At Arden, we know that love can conquer all. First, though, love must be taught. Love is a language the child will learn to speak fluently. For the child who was loved badly or not at all, there has to be a process of unlearning as well. At Arden, your child will find firm and gentle shepherds to lead her through this challenging but rewarding journey.
It’s the universal question for the caregiver at her wits’ end: What is going through this kid’s head? But it’s important to understand that the unattached child does have a rational belief system, taught to her through abuse and neglect. Her belief system has two main tenets: that she is not loved, and that she cannot trust others to provide for her needs. A loving, authoritative caregiver is a mortal threat to both of these beliefs. That is why she attempts to defy and disrupt the caregiver’s efforts wherever possible. At Arden, we break down this defensive belief system, brick by brick, through evidence-based therapeutic interventions.

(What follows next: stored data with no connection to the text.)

(** Every call that is allowed, and what a client does in the end to leave. *)
Lemma call_moves l0 o :
  entering l0 /\ op_ok o = true /\ allowed k o (depth l) = true \/ calling l0 /\ o = leave_op k /\ (0 < depth l)%nat ->
  exists s' c, call k tids i o s = Ok (s', c) /\ umoves i s ls l s' (go l0 c).
Proof.
  intros Hc. assert (calling l0) as Hcl by (destruct Hc as [[Hc _]|[Hc _]]; [by apply entering_calling|done]).
  assert (forall e, exists s' c, @Ok (shared * ctl) (s, Return e) = Ok (s', c) /\ umoves i s ls l s' (go l0 c)) as Hret
    by (intros e; do 2 eexists; split; [done|]; by apply return_moves).
  assert (forall r : shared * ctl, (forall s' c, r = (s', c) -> umoves i s ls l s' (go l0 c)) ->
    exists s' c, @Ok (shared * ctl) r = Ok (s', c) /\ umoves i s ls l s' (go l0 c)) as Hok
    by (intros [s' c] Hr; do 2 eexists; split; [done|]; auto).
  destruct Hc as [(Hen & Ho & Ha)|(_ & -> & Hd)].
  2: { unfold call, leave_op. destruct k eqn:Hk.
       - apply Hok. intros s' c. apply runlock_moves; auto.
       - assert (depth l = 1%nat) as Hd1
           by (pose proof (ui_rcount _ _ I i l Hl Hd); pose proof (ui_nospin _ _ I Hk); lia).
         apply Hok. intros s' c. apply release_moves; auto. }
  destruct assert_ok as [Ha1 Ha2].
  unfold call. destruct o as [opts| | |opts| | | | | | ]; simpl in Ha;
    rewrite ?andb_true_iff, ?negb_true_iff, ?bool_decide_eq_true, ?Nat.eqb_eq, ?Nat.eqb_neq in Ha; destruct_and?; auto;
    try (apply Hok; intros s' c Hs; by eauto using utrylock_moves, release_moves, rtrylock_moves, rtryunlock_moves).
  - by apply ulock_moves.
  - by apply rlock_moves.
  - apply Hok. intros s' c Hs. eapply runlock_moves; eauto. lia.
  - rewrite Ha1 by lia. auto.
  - rewrite Ha2 by lia. auto.
Qed.

(** *** Steps in the kernel *)

(** A thread in the kernel that is not queued is one more waiter. *)
Lemma uwaiters_bound :
  in_kernel l = 1%nat -> ~ i ∈ wq (ulk s) -> Z.of_nat (length (wq (ulk s))) + 1 <= nwaiters (ulk s).
Proof.
  apply (queue_bound_self in_kernel ls); [apply (ui_count _ _ I)|apply (ui_nodup _ _ I)| |done].
  intros j Hj. destruct (ui_queue _ _ I j Hj) as (x & Hx & Hs). exists x. split; [done|].
  unfold in_kernel. by destruct (t_pc x).
Qed.

(** What [__ulock_wait] returns decides the next value of [waiters_mask]. *)
Lemma uwaited_ok v rc s0 :
  0 <= rc -> vars_ok v ->
  exists v', waited k v rc s0 = Ok (s0, Goto (SlowLoad v')) /\ vars_ok v' /\
  (waiters_mask v = OS_ULOCK_NOWAITERS_BIT \/ 0 < rc -> waiters_mask v' = OS_ULOCK_NOWAITERS_BIT).
Proof.
  intros Hrc Hv. unfold waited, waited_unfair, waited_nospin. rewrite Z.gtb_ltb.
  rewrite (proj2 (Z.ltb_ge rc 0)) by lia. destruct (Z.ltb_spec 0 rc).
  - exists (set_mask v). split_and!; [by destruct k|by right|done].
  - exists v. split_and!; [by destruct k|done|]. intros [|]; [done|lia].
Qed.

(** A thread that finds the word it expects goes to sleep. *)
Lemma uwait_match u h :
  ull_ok (opc k) u -> (h < length tids)%nat -> h <> i ->
  exists u' o, ulock_wait tids (opc k) i (uw h true) (uw h true) u = (Some u', Asleep) /\
    joined (opc k) i o u u' /\ (k = Unfair -> o = Some h).
Proof.
  intros Hu Hh Hne. destruct k; simpl in *.
  - destruct (ulock_wait_match tids Htids i h 2 u Hu Hh Hne ltac:(lia)) as (u' & Hw & Hj). eauto.
  - destruct (ulock_wait_match_plain tids i (uw h true) u Hu) as (u' & Hw & Hj).
    exists u', (owner u). by split_and!.
Qed.

Lemma fall_asleep_moves v h u o :
  t_pc l = SlowWait v (uw h true) -> (h < length tids)%nat -> h <> i ->
  oul_value s = uw h true -> joined (opc k) i o (ulk s) u -> (k = Unfair -> o = Some h) ->
  umoves i s ls l (set_ulk (Some u) s) (go l (Goto (SlowSleep v (uw h true)))).
Proof.
  intros Hpc Hh Hne Hw (Ho & Hc & Hop & Hq) Hko.
  pose proof (ui_pc _ _ I i l Hl) as Hp. rewrite Hpc in Hp.
  assert (~ i ∈ wq (ulk s)) as Hnq by (apply unot_queued; by rewrite Hpc).
  assert (h < length ls)%nat as Hlh by (by rewrite (ui_len _ _ I)).
  destruct (lookup_lt_is_Some_2 ls h Hlh) as [lh Hlh'].
  assert (0 < depth lh)%nat as Hdh by (apply (ui_owner _ _ I h lh Hlh'); eauto).
  split; simpl; rewrite ?Hc, ?Hq, ?Hop; try done.
  - by apply wc_same.
  - apply lchange_same; simpl; auto. by rewrite Hpc.
  - unfold in_kernel. rewrite Hpc. simpl. lia.
  - pose proof (ui_count _ _ I). split; [lia|done].
  - apply NoDup_app. split_and!; [apply (ui_nodup _ _ I)| |apply NoDup_singleton].
    intros j Hj ->%list_elem_of_singleton. done.
  - intros j. rewrite elem_of_app, list_elem_of_singleton. tauto.
  - intros _. right. exists h, lh. split_and!; [intros Hk; by rewrite Ho, (Hko Hk)|done..|].
    pose proof (ui_pc _ _ I h lh Hlh') as Hph. unfold token. destruct (t_pc lh); simpl in *; done || lia.
Qed.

The unattached child was denied the opportunity to grow, explore, and become who she was meant to be. She feels a rational rage at this injustice, and that rage is complicated by the grief she feels for the lost birth mother. In short, she has been imprisoned by neglect, abuse, and unprocessed grief. The teams of caregivers at Arden can help her reclaim that freedom for herself through our special two-week therapeutic intensive. During this rigorous program, the unattached child is reborn into a world where once again she has no power, no autonomy, no control—but this time she is completely safe, in the arms of a caregiver who is teaching her unconditional love. At Arden, your child gets a second chance at her childhood—and so do you.